::: Supplied records

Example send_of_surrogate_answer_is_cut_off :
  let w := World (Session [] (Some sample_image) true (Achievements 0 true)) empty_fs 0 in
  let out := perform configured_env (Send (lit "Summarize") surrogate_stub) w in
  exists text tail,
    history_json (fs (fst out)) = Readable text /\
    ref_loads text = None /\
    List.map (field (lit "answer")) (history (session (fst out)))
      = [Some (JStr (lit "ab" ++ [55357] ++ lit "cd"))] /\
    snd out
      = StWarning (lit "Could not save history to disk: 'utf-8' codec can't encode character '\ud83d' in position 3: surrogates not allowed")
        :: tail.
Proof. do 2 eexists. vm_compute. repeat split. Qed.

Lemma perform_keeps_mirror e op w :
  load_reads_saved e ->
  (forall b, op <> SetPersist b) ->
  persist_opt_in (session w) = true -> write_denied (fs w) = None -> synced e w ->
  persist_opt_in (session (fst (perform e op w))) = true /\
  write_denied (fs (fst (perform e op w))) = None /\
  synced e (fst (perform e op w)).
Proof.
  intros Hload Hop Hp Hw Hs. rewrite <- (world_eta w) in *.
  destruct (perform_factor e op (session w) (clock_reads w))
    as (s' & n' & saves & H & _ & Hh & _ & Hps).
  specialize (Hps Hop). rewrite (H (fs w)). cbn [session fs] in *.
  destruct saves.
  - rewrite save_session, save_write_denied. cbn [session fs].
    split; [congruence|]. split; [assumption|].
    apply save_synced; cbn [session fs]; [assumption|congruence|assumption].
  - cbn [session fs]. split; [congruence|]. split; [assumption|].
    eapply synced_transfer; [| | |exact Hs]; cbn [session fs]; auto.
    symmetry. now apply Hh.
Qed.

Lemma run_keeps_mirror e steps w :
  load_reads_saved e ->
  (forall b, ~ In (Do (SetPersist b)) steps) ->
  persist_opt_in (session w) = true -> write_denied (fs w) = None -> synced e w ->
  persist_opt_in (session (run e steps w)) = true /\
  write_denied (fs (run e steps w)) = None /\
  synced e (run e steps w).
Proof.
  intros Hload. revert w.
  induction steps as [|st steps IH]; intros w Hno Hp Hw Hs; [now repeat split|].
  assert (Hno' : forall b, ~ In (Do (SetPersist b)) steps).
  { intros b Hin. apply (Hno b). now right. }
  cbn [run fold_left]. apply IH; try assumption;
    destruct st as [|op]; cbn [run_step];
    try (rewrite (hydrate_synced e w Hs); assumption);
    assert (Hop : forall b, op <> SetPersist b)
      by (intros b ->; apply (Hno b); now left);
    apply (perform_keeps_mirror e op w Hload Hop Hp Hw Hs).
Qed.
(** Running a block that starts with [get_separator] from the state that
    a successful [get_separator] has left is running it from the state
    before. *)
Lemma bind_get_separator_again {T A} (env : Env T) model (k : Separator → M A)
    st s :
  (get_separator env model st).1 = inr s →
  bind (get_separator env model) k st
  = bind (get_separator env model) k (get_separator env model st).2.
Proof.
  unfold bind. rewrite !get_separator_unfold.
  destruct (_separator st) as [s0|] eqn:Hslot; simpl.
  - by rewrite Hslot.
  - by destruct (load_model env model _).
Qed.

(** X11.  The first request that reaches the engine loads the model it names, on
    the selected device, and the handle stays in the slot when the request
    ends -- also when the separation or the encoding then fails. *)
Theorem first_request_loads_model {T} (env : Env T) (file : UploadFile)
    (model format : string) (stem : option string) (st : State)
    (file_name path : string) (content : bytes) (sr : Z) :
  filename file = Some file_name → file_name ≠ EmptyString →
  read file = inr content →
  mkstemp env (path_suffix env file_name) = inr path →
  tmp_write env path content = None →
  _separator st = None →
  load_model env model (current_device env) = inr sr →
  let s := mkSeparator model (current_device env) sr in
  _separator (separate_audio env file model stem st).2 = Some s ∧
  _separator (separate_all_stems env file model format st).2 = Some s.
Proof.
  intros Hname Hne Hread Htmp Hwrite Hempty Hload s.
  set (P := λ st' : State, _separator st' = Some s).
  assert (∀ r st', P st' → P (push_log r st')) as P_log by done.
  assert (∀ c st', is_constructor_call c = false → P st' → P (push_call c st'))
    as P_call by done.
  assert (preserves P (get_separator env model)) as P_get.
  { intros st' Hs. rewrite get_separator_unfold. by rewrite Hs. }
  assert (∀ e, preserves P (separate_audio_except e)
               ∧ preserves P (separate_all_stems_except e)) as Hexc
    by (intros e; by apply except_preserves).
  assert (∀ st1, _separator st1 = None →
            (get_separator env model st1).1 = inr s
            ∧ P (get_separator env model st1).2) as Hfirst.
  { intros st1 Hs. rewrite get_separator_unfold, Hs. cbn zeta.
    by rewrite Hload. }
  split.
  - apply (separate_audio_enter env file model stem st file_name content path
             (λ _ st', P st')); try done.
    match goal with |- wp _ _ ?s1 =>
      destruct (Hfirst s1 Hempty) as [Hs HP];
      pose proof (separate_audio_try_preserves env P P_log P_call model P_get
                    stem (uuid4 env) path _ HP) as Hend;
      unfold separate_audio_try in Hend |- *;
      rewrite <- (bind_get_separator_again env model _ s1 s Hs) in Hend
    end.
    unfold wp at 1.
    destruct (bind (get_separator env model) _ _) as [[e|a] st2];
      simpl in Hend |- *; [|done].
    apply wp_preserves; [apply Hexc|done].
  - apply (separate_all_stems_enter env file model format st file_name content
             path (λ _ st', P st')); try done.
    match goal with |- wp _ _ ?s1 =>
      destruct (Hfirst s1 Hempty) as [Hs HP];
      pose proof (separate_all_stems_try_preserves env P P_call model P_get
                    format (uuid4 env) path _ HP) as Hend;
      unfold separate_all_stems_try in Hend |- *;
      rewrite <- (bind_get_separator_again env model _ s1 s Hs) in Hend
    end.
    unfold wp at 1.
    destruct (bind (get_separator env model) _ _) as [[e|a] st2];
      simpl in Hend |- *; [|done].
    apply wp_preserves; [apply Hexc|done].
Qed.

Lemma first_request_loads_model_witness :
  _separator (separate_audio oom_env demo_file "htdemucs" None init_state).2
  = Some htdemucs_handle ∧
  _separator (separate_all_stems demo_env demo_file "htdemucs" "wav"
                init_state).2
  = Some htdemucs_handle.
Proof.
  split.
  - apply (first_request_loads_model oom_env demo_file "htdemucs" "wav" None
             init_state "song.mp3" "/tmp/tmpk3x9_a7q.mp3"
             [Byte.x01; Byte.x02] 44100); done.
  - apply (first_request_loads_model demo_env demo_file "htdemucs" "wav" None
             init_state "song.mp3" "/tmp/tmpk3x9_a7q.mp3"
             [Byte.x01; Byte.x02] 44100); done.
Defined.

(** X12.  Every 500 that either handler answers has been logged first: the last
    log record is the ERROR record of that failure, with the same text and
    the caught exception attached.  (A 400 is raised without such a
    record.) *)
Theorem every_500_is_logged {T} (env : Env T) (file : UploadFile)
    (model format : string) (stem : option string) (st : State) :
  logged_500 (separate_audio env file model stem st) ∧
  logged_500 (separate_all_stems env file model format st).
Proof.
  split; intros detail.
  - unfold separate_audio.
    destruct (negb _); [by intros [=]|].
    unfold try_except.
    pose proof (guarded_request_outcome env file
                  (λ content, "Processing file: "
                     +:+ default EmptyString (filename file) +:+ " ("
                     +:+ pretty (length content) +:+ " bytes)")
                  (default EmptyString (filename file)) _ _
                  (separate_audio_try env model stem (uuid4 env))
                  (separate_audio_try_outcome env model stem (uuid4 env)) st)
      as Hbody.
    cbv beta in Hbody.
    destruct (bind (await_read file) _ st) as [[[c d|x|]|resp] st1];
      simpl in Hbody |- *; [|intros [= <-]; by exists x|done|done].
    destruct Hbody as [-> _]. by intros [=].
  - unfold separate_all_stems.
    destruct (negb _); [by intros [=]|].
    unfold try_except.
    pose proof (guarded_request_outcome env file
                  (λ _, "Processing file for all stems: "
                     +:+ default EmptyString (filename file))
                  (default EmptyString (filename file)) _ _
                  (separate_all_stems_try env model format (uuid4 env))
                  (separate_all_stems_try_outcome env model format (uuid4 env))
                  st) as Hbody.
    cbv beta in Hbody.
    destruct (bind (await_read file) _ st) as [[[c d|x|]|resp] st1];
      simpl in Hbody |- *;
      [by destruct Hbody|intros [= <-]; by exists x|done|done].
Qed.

::::::

Copy out all the lines of the records that include "Hslot".

*Result of this task*
  destruct (_separator st) as [s0|] eqn:Hslot; simpl.
  - by rewrite Hslot.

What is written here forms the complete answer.